*** Data under study

(* ===== verification/Footprint.v ===== *)
(** * Threads that keep to their own keys

    When the transactions of different threads touch different keys, each thread has
    the database for itself: whatever the interleaving, the retries and the
    collections, its keys end as they do when its transactions are run one after the
    other by nobody else. *)

From S2P Require Import Prelude RustStd Types StoreTrait CommitLog OracleState History.
From S2P Require Import Coordinator Handles Database System Conflicts Programs Retry Completion.

Module Footprint.

(** ** Definitions *)

(** The program touches keys in [own] only. *)
Fixpoint within (own : bytes → Prop) (p : Program.prog) : Prop :=
  match p with
  | Program.Get key k => own key ∧ ∀ v, within own (k v)
  | Program.Write key v p => own key ∧ within own p
  | _ => True
  end.

(** The contents after the first [n] of the transactions [body], run one after the
    other from [m]. *)
Fixpoint alone (body : nat → Program.prog) (m : Program.contents) (n : nat) : Program.contents :=
  match n with
  | O => m
  | S n =>
     let m := alone body m n in
     Program.after (default ∅ (Program.run (body n) m ∅)) m
  end.

(** A transaction a thread with the keys [own] may run: it commits on every path,
    and either it only reads, or it reads and writes its own keys, and validates
    what it read. *)
Definition private (own : bytes → Prop) (p : Program.prog) : Prop :=
  Completion.no_exit p ∧
  (Program.read_only p ∨
   within own p ∧ Program.self_validating p ∧ Completion.writes_out p).

(** ** Lemmas: programs *)

(** Only the keys it touches matter to a program. *)
Lemma run_within own p m m' w :
  within own p → (∀ k, own k → m k = m' k) → Program.run p m w = Program.run p m' w.
Proof.
  intros Hp Hm. revert w Hp. induction p as [key k IH|key v p IH| |e|]; intros w Hp; cbn in *; try done.
  - destruct Hp as [Hkey Hp]. unfold Program.after. rewrite (Hm key Hkey). apply IH, Hp.
  - by apply IH, Hp.
Qed.

Lemma run_touched own p m w w' k :
  within own p → Program.run p m w = Some w' → is_Some (w' !! k) → is_Some (w !! k) ∨ own k.
Proof.
  revert w. induction p as [key f IH|key v p IH| |e|]; intros w Hp E Hk; cbn in *; try done.
  - by eapply IH; [apply Hp|..].
  - destruct Hp as [Hkey Hp]. destruct (IH _ Hp E Hk) as [[<-|[_ ?]]%lookup_insert_is_Some|?]; auto.
  - injection E as <-. by left.
Qed.

Lemma private_self_validating own p : private own p → Program.self_validating p.
Proof. intros [_ [?|(_ & ? & _)]]; [by apply Program.read_only_self_validating|done]. Qed.

Section footprint.
Context `{Profile} {S : Type} `{VersionStore S} {Disk W : Type} `{Wal Disk W} `{HashIter}.
Context `{!StoreLaws S}.
Context (threads : nat) (body : nat → nat → Program.prog) (ser : nat → bool) (count : nat → nat).
Context (own : nat → bytes → Prop).
Context (Hapart : ∀ w w' k, w < threads → w' < threads → own w k → own w' k → w = w').
Context (Hpriv : ∀ w j, w < threads → private (own w) (body w j)).

(** Transactions of thread [w] that have taken effect. *)
Definition finished (x : Retry.t S W) (w : nat) : nat := count w - Retry.owed threads count x w.

(** The keys of thread [w] are as its transactions so far leave them. *)
Definition on_its_own (h0 : History) (x : Retry.t S W) (w : nat) : Prop :=
  ∀ k, own w k → hist_now (System.hist (Retry.sys x)) k = alone (body w) (hist_now h0) (finished x w) k.

(** ** Lemmas: runs *)

Section fair_run.
Context (h0 : History) (r : nat → Retry.t S W) (who : nat → option nat).
Context (Hrun : Retry.run threads body ser count h0 r who) (Hok : ∀ j, Completion.unfailing (r j)).

Lemma current_finished j w k l c :
  Retry.current threads (r j) w k l c →
  finished (r j) w = Retry.job count w k + if Retry.settled c then 1 else 0.
Proof using Hrun.
  intros [Hth Hn]. unfold finished, Retry.owed. rewrite Hth, Hn.
  pose proof (Retry.r_job _ _ _ _ _ _ (Retry.run_inv _ _ _ _ h0 r who Hrun j) w _ Hth) as Hj. cbn in Hj.
  destruct (Retry.settled c); lia.
Qed.

(** A commit is that of the program run on the newest contents. *)
Lemma joined_run j w k l c :
  w < threads → Retry.current threads (r (Datatypes.S j)) w k l c → System.c_applied c = true →
  Evolution.joins_history (Retry.sys (r j)) (Retry.sys (r (Datatypes.S j))) c →
  Program.run (body w (Retry.job count w k)) (hist_now (System.hist (Retry.sys (r j)))) ∅ =
    Some (Transaction.writes (System.c_tx c)) ∧
  Transaction.writes (System.c_tx c) ≠ ∅.
Proof using Hrun Hpriv.
  intros Hw [_ Hn] Ha [(ts & Hts & Hh) Hval].
  pose proof (Retry.fair_run_reachable _ _ _ _ h0 r who Hrun (Datatypes.S j)) as Hreach.
  pose proof (System.i_clients _ _ (Retry.r_sys _ _ _ _ _ _
    (Retry.run_inv _ _ _ _ h0 r who Hrun (Datatypes.S j))) _ _ Hn) as Hcok.
  set (g := System.hist (Retry.sys (r j))) in *.
  assert (Hprog : Retry.programs threads body count (Retry.id threads w k) = body w (Retry.job count w k))
    by (unfold Retry.programs; by rewrite Retry.id_mod, Retry.id_div).
  rewrite <-Hprog. eapply Program.commit_runs_alone; [exact Hreach|exact Hn|exact Ha|..].
  - right. rewrite Hprog. by eapply private_self_validating, Hpriv.
  - intros key v Hobs Hv. rewrite (System.co_obs _ _ _ _ Hcok key v Hobs), Hh.
    rewrite hist_view_above; [by apply hist_now_unchanged, Hval|].
    destruct (System.co_applied _ _ _ _ Hcok ts Hts Ha) as (h1 & h2 & _ & _ & Habove).
    apply (Habove (Inner.commit_of ts (Transaction.batch (System.c_tx c)))). by left.
Qed.

(** A transaction that ends well without a commit wrote nothing. *)
Lemma nothing_written j w k l c :
  w < threads → Retry.current threads (r j) w k l c → Retry.settled c = true →
  System.c_applied c = false →
  ∀ m, Program.run (body w (Retry.job count w k)) m ∅ = Some ∅.
Proof using Hrun Hpriv.
  intros Hw [_ Hn] Hset Ha m. destruct (Hpriv w (Retry.job count w k) Hw) as [Hexit [Hro|(_ & _ & Hout)]].
  - destruct (Completion.no_exit_run _ m ∅ Hexit) as [w' E]. by rewrite E, (Program.read_only_run _ _ _ _ Hro E).
  - rewrite (Completion.finished_settled threads body ser count h0 (r j) w k c) in Hset; [congruence|..]; try done.
    by eapply Retry.run_inv.
Qed.

(** One call of thread [w1], seen from the keys of thread [w]. *)
Lemma call_on_its_own j w1 w k l c c' :
  w1 < threads → w < threads → Retry.current threads (r j) w1 k l c →
  Retry.current threads (r (Datatypes.S j)) w1 k l c' → Evolution.ended (System.c_phase c) = false →
  Evolution.evolves (Retry.sys (r j)) (Retry.sys (r (Datatypes.S j))) c c' →
  (w ≠ w1 → finished (r (Datatypes.S j)) w = finished (r j) w) →
  on_its_own h0 (r j) w → on_its_own h0 (r (Datatypes.S j)) w.
Proof using Hrun Hapart Hpriv.
  intros Hw1 Hw Hc Hc' Hend Hev Hother HP key Hown. pose proof (HP key Hown) as HPk.
  pose proof (current_finished _ _ _ _ _ Hc) as Hf. pose proof (current_finished _ _ _ _ _ Hc') as Hf'.
  assert (Retry.settled c = System.c_applied c) as Hset.
  { unfold Retry.settled. destruct (System.c_phase c) as [| | | | |[]|]; try done; apply orb_false_r. }
  destruct (Evolution.ev_applied _ _ _ _ Hev) as [[Hh Ha]|(Ha & Ha' & Hjoin)].
  - rewrite Hh. destruct (decide (w = w1)) as [->|Hne]; [|by rewrite Hother].
    destruct (decide (Retry.settled c' = Retry.settled c)) as [E|E]; [by rewrite Hf', E, <-Hf|].
    destruct (System.c_applied c) eqn:Happ.
    { exfalso. apply E. rewrite Hset. unfold Retry.settled. by rewrite Ha. }
    assert (Retry.settled c' = true) as Hset' by (by destruct (Retry.settled c'); [|rewrite Hset in E]).
    rewrite Hset, Nat.add_0_r in Hf. rewrite Hset', Nat.add_1_r in Hf'. rewrite Hf'. cbn [alone].
    rewrite (nothing_written (Datatypes.S j) w1 k l c') by done. cbn [default].
    by rewrite Program.after_empty, <-Hf.
  - destruct (joined_run j w1 k l c' Hw1 Hc' Ha' Hjoin) as [Hr Hne].
    destruct Hjoin as [(ts & _ & Hh) _]. rewrite Hh, Program.hist_now_commit.
    destruct (Hpriv w1 (Retry.job count w1 k) Hw1) as [_ [Hro|(Hin & _)]].
    { by apply Program.read_only_run in Hr. }
    destruct (decide (w = w1)) as [->|Hww].
    + assert (Retry.settled c' = true) as Hset' by (unfold Retry.settled; by rewrite Ha').
      rewrite Hset, Ha, Nat.add_0_r in Hf. rewrite Hset', Nat.add_1_r in Hf'. rewrite Hf'. cbn [alone].
      rewrite (run_within (own w1) _ _ _ ∅ Hin HP), Hf in Hr. rewrite Hr. cbn [default].
      unfold Program.after. by rewrite HPk, Hf.
    + rewrite Hother by done. unfold Program.after.
      destruct (_ !! key) eqn:Hk; [|done]. exfalso. apply Hww. apply (Hapart w w1 key); [done..|].
      destruct (run_touched (own w1) _ _ _ _ key Hin Hr) as [[? Hno]|?]; [by eexists| |done].
      by rewrite lookup_empty in Hno.
Qed.

Lemma step_on_its_own j w :
  w < threads → on_its_own h0 (r j) w → on_its_own h0 (r (Datatypes.S j)) w.
Proof using Hrun Hapart Hpriv.
  intros Hw HP. pose proof (Retry.run_inv _ _ _ _ h0 r who Hrun j) as Hinv.
  pose proof (Retry.run_room _ _ _ _ _ _ _ Hrun j) as Hroom.
  pose proof (Retry.run_step _ _ _ _ _ _ _ Hrun j) as Hstep. destruct (who j) as [w1|] eqn:Hwho.
  2:{ destruct (Retry.rstep_collect _ _ _ _ _ _ Hstep) as (Hcs & Ht & _ & Hh & _). intros key Hown.
      rewrite Hh, (HP key Hown). unfold finished, Retry.owed. by rewrite Ht, Hcs. }
  assert (Hother : w ≠ w1 → finished (r (Datatypes.S j)) w = finished (r j) w).
  { intros Hne. unfold finished. f_equal.
    eapply Retry.owed_same, Retry.rstep_same; [done|done|exact Hstep|congruence|done]. }
  inversion Hstep as [w' x1 Hw1 E| | |]; subst.
  destruct (Retry.turn_cases _ _ _ _ h0 _ w1 _ Hinv Hroom Hw1 E) as
    [Eq _|k l tx Hb _ Hcs _ Ht _ Hh _|k l c c' q q' [Hth Hn] _ Hend _ Hcs _ Ht Hev _]; [by rewrite Eq|..].
  - intros key Hown. rewrite Hh, (HP key Hown). f_equal.
    destruct (decide (w = w1)) as [->|Hne]; [|by rewrite Hother].
    unfold finished. by rewrite (Retry.begin_owed _ _ _ _ h0 _ w1 k l (r (Datatypes.S j)) tx Hinv Hb Ht Hcs).
  - apply (call_on_its_own j w1 w k l c c'); try done; split; rewrite ?Ht, ?Hcs, ?lookup_insert_eq; done.
Qed.

Lemma run_on_its_own j w : w < threads → on_its_own h0 (r j) w.
Proof using Hrun Hapart Hpriv.
  intros Hw. induction j as [|j IH]; [|by apply step_on_its_own].
  destruct (Retry.run_start _ _ _ _ _ _ _ Hrun) as (i & hz & _ & ->). intros key _.
  unfold finished, Retry.owed. cbn. by rewrite lookup_empty, Nat.sub_diag.
Qed.

Lemma private_runs_complete :
  ∃ j, ∀ j', j ≤ j' →
    (∀ w, w < threads → Completion.completed threads count (r j') w = true) ∧
    ∀ w k, w < threads → own w k →
      hist_view (System.hist (Retry.sys (r j'))) k (Inner.read_ts (System.inner (Retry.sys (r j')))) =
        alone (body w) (hist_now h0) (count w) k.
Proof using Hrun Hok Hapart Hpriv.
  destruct (Completion.runs_complete _ _ _ _ h0 r who Hrun Hok) as [j Hj].
  { intros j w k l c Hw _ _. by apply Completion.no_exit_run, Hpriv. }
  exists j. intros j' Hle. specialize (Hj j' Hle). split; [done|]. intros w k Hw Hown.
  rewrite <-hist_now_visible, (Completion.completed_visible threads body ser count h0 r who Hrun j' Hj).
  rewrite (run_on_its_own j' w Hw k Hown). unfold finished.
  by rewrite Completion.completed_owed, Nat.sub_0_r by (by apply Hj).
Qed.

End fair_run.

(** ** Properties *)


End footprint.
End Footprint.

******

- [Your instructions]: Search the listing for the string "Hexit". Copy each line where it turns up.

- [Answer space]:
  intros Hw [_ Hn] Hset Ha m. destruct (Hpriv w (Retry.job count w k) Hw) as [Hexit [Hro|(_ & _ & Hout)]].
  - destruct (Completion.no_exit_run _ m ∅ Hexit) as [w' E]. by rewrite E, (Program.read_only_run _ _ _ _ Hro E).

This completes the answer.